In der Beschwerde wird der belangten Behörde zunächst vorgeworfen, sie habe sich nicht mit der Beschäftigung des Beschwerdeführers während seiner Strafhaft in der BRD auseinandergesetzt. Diese Zeiten seien jedoch nach § 14 Abs. 5 AlVG anwartschaftsbegründend. Im übrigen seien diese Zeiten nach Dirschmied, Neuerungen und Neubewertungen in der Arbeitslosenversicherung, DRdA 1993, S. 444 ff, rahmenfristerstreckend. Schließlich hätte es der Feststellung bedurft, ob der Beschwerdeführer nicht vor dem 2. Jänner 1982 in Österreich arbeitslosenversicherungspflichtig beschäftigt gewesen sei. Da die Zeit vom 2. Jänner 1982 bis 18. Mai 1991 nach § 15 Abs. 1 Z. 2 lit. a AlVG rahmenfristerstreckend sei, hätten die österreichischen Zeiten vor dem 2. Jänner 1982 als anwartschaftsbegründend herangezogen werden müssen.

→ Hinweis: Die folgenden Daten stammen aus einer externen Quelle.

(** C8: when the provider answers the requests for an expression with N
    pages, the first N - 1 of which carry a cursor and the last none, the
    loop sends exactly N search requests, the first without a cursor and each
    later one with the cursor of the response before it, and then ends with
    the items of the N pages. *)
Theorem fetch_issues_one_request_per_page
    (P : provider) (e : string) (pages : list search_result)
    (itemss : list (list item)) (fuel : nat) (fi all : list item) (w : world)
    (Hserves : serves P e Null pages)
    (Hconverts : converts pages itemss)
    (Hfuel : List.length pages <= fuel) :
  exists w',
    fetchPages P fuel e Null fi all w =
      (Some (Return (fi ++ concat itemss, all ++ concat itemss)), w') /\
    issued w w' = chain e Null pages /\
    List.length (issued w w') = List.length pages.
Proof.
  exists (after w (chain e Null pages)). split; [|split].
  - now apply fetchPages_serves.
  - apply issued_after.
  - now rewrite issued_after, chain_length.
Qed.

Lemma fetch_issues_one_request_per_page_witness :
  let P := Examples.two_pages in
  let e := expressionOf "F" in
  let pages := [Examples.page1; Examples.page2] in
  let itemss := [[Examples.converted "1"; Examples.converted "2"];
                 [Examples.converted "3"]] in
  (serves P e Null pages /\ converts pages itemss /\ List.length pages <= 7) /\
  exists w',
    fetchPages P 7 e Null [] [] Examples.fresh =
      (Some (Return ([] ++ concat itemss, [] ++ concat itemss)), w') /\
    issued Examples.fresh w' = [Search e Null; Search e (Str "c1")] /\
    List.length (issued Examples.fresh w') = 2.
Proof.
  intros P e pages itemss.
  assert (H : serves P e Null pages /\ converts pages itemss /\
              List.length pages <= 7).
  { split; [|split].
    - cbn. repeat split.
    - repeat constructor.
    - cbn. lia. }
  split; [exact H|].
  destruct H as (Hs & Hc & Hf).
  exact (fetch_issues_one_request_per_page P e pages itemss 7 [] []
           Examples.fresh Hs Hc Hf).
Defined.

(** ** Rejected requests *)

Section Quiet.
Variable P : provider.










End Quiet.

Lemma issued_app (w w' : world) (rs : list request) :
  requests w' = requests w ++ rs -> issued w w' = rs.
Proof.
  intros H. unfold issued. rewrite H, skipn_app, skipn_all, Nat.sub_diag.
  reflexivity.
Qed.




(** ** Successful runs *)

(** The provider's folders have item sequences [seqs], one per folder. *)
Lemma forFolders_Return (P : provider) (fuel : nat) (fs : list folder_entry) :
  forall (albumsByFolder albumsByFolder' : Obj.t (list item))
         (all all' : list item) (w w' : world),
    forFolders P fuel fs albumsByFolder all w
      = (Some (Return (albumsByFolder', all')), w') ->
    exists seqs,
      Forall2 (fun f s => folderItems P fuel (expressionOf (name f)) = Some s) fs seqs /\
      all' = all ++ concat seqs /\
      albumsByFolder' = registerAll fs seqs albumsByFolder.
Proof.
  induction fs as [|f fs IH]; intros o o' all all' w w' H; cbn [forFolders] in H.
  - injection H as <- <- <-. exists []. repeat split.
    + constructor.
    + now rewrite app_nil_r.
  - apply mbind_Return in H as ([fi all1] & w1 & Hfetch & H).
    apply fetchPages_folderItems in Hfetch as (s & Hs & -> & -> & _).
    apply IH in H as (seqs & Hseqs & -> & ->).
    exists (s :: seqs). repeat split.
    + now constructor.
    + cbn [concat]. now rewrite app_assoc.
Qed.

(** The shape of the output object of a run that gets to build one. *)
Lemma buildOutput_Return (h : host) (P : provider) (fuel : nat)
    (w w' : world) (o : output) :
  buildOutput h P fuel w = (Some (Return o), w') ->
  exists result seqs root,
    root_folders P = Return result /\
    Forall2 (fun f s => folderItems P fuel (expressionOf (name f)) = Some s)
            (or_empty (folders result)) seqs /\
    folderItems P fuel (expressionOf EmptyString) = Some root /\
    o = mkOutput (cloud_name h) (toISOString h)
          (List.length (concat seqs ++ root)) (concat seqs ++ root)
          (assemble (localeCompare h) albumCovers
             (registerAll (or_empty (folders result)) seqs Obj.empty)).
Proof.
  unfold buildOutput. intros H.
  apply mbind_Return in H as (result & w1 & Hlist & H).
  unfold call_root_folders, mbind, send, lift in Hlist.
  injection Hlist as Hresult _.
  apply mbind_Return in H as ([o1 all1] & w2 & Hfolders & H).
  apply forFolders_Return in Hfolders as (seqs & Hseqs & -> & ->).
  apply mbind_Return in H as ([root all2] & w3 & Hroot & H).
  apply fetchPages_folderItems in Hroot as (s & Hs & -> & -> & _).
  injection H as <- _.
  exists result, seqs, s. repeat split; trivial.
Qed.

Lemma run_success (h : host) (P : provider) (fuel : nat) (w w' : world) :
  fetchAllImages h P fuel w = (Some 0%Z, w') ->
  exists o w1,
    buildOutput h P fuel w = (Some (Return o), w1) /\
    written w' = Some o.
Proof.
  unfold fetchAllImages, tryBlock, mbind.
  destruct (buildOutput h P fuel w) as [[[o|e]|] w1]; try discriminate.
  intros H. injection H as <-. now exists o, w1.
Qed.

Lemma convertAll_Forall2 (rs : list resource) (items : list item) :
  convertAll rs = Return items ->
  Forall2 (fun r i => convertToBrowserFormat r = Return i) rs items.
Proof.
  revert items; induction rs as [|r rs IH]; intros items H; cbn [convertAll] in H.
  - injection H as <-. constructor.
  - destruct (convertToBrowserFormat r) as [i|e] eqn:Hi; [|discriminate].
    cbn [bind] in H.
    destruct (convertAll rs) as [items'|e] eqn:Hrest; [|discriminate].
    cbn [bind] in H. injection H as <-.
    constructor; [exact Hi | now apply IH].
Qed.

(** The items collected from pages are the classified records of the pages,
    one for one. *)
Lemma converts_records (pages : list search_result) (itemss : list (list item)) :
  converts pages itemss ->
  Forall2 (fun r i => convertToBrowserFormat r = Return i)
          (records pages) (concat itemss).
Proof.
  unfold records. induction 1 as [|page items pages itemss Hpage _ IH];
    cbn [map concat]; [constructor|].
  apply Forall2_app; [now apply convertAll_Forall2 | exact IH].
Qed.

Lemma fetchPages_records (P : provider) (e : string) (fuel : nat)
    (fi all fi' all' : list item) (w w' : world) :
  fetchPages P fuel e Null fi all w = (Some (Return (fi', all')), w') ->
  exists pages s,
    serves P e Null pages /\
    Forall2 (fun r i => convertToBrowserFormat r = Return i) (records pages) s /\
    fi' = fi ++ s /\ all' = all ++ s.
Proof.
  intros H.
  apply fetchPages_Return in H as (pages & itemss & Hs & Hc & _ & -> & -> & _).
  exists pages, (concat itemss). repeat split; trivial.
  now apply converts_records.
Qed.

Lemma forFolders_records (P : provider) (fuel : nat) (fs : list folder_entry) :
  forall (o o' : Obj.t (list item)) (all all' : list item) (w w' : world),
    forFolders P fuel fs o all w = (Some (Return (o', all')), w') ->
    exists pagess seqs,
      Forall2 (fun f pages => serves P (expressionOf (name f)) Null pages) fs pagess /\
      Forall2 (fun pages s =>
                 Forall2 (fun r i => convertToBrowserFormat r = Return i)
                         (records pages) s) pagess seqs /\
      all' = all ++ concat seqs.
Proof.
  induction fs as [|f fs IH]; intros o o' all all' w w' H; cbn [forFolders] in H.
  - injection H as _ <- _. exists [], []. repeat split; try constructor.
    now rewrite app_nil_r.
  - apply mbind_Return in H as ([fi all1] & w1 & Hfetch & H).
    apply fetchPages_records in Hfetch as (pages & s & Hs & Hc & _ & ->).
    apply IH in H as (pagess & seqs & Hss & Hcs & ->).
    exists (pages :: pagess), (s :: seqs). repeat split.
    + now constructor.
    + now constructor.
    + cbn [concat]. now rewrite app_assoc.
Qed.

(** C10: on a run that ends with status 0, [carouselImages] is the item
    sequences of the folders, in the order of the listing, followed by the
    item sequence of the unfiled assets, and [totalImages] is its length.
    The item sequence of a folder (or of the unfiled assets) is made of the
    records on the pages the provider returned for it, in their order, each
    classified by [convertToBrowserFormat]. *)
Theorem carousel_is_folders_then_unfiled
    (h : host) (P : provider) (fuel : nat) (w w' : world)
    (Hrun : fetchAllImages h P fuel w = (Some 0%Z, w')) :
  exists o result pagess unfiled seqs root,
    written w' = Some o /\
    root_folders P = Return result /\
    Forall2 (fun f pages => serves P (expressionOf (name f)) Null pages)
            (or_empty (folders result)) pagess /\
    serves P (expressionOf EmptyString) Null unfiled /\
    Forall2 (fun pages s =>
               Forall2 (fun r i => convertToBrowserFormat r = Return i)
                       (records pages) s) pagess seqs /\
    Forall2 (fun r i => convertToBrowserFormat r = Return i) (records unfiled) root /\
    carouselImages o = concat seqs ++ root /\
    totalImages o = List.length (carouselImages o).
Proof.
  apply run_success in Hrun as (o & w1 & Hbuild & Hwritten).
  unfold buildOutput in Hbuild.
  apply mbind_Return in Hbuild as (result & w2 & Hlist & H).
  unfold call_root_folders, mbind, send, lift in Hlist.
  injection Hlist as Hresult _.
  apply mbind_Return in H as ([o1 all1] & w3 & Hfolders & H).
  apply forFolders_records in Hfolders as (pagess & seqs & Hss & Hcs & ->).
  apply mbind_Return in H as ([root all2] & w4 & Hroot & H).
  apply fetchPages_records in Hroot as (unfiled & s & Hs & Hc & _ & ->).
  injection H as <- _.
  eexists; exists result, pagess, unfiled, seqs, s.
  split; [exact Hwritten|]. cbn [carouselImages totalImages]. repeat split; trivial.
Qed.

Die belangte Behörde verweist in ihrer Gegenschrift darauf, es sei übersehen worden, daß im Beschwerdefall primär § 14 Abs. 2 AlVG anzuwenden gewesen wäre, weil der Beschwerdeführer schon einmal (im Jahre 1981) Arbeitslosengeld bezogen habe. Danach komme es darauf an, ob der Beschwerdeführer in der Zeit vom 19. Mai 1992 bis 18. Mai 1993 20 Wochen anwartschaftsbegründende Zeiten aufzuweisen habe, was zu verneinen sei, weil er sich in Haft befunden habe.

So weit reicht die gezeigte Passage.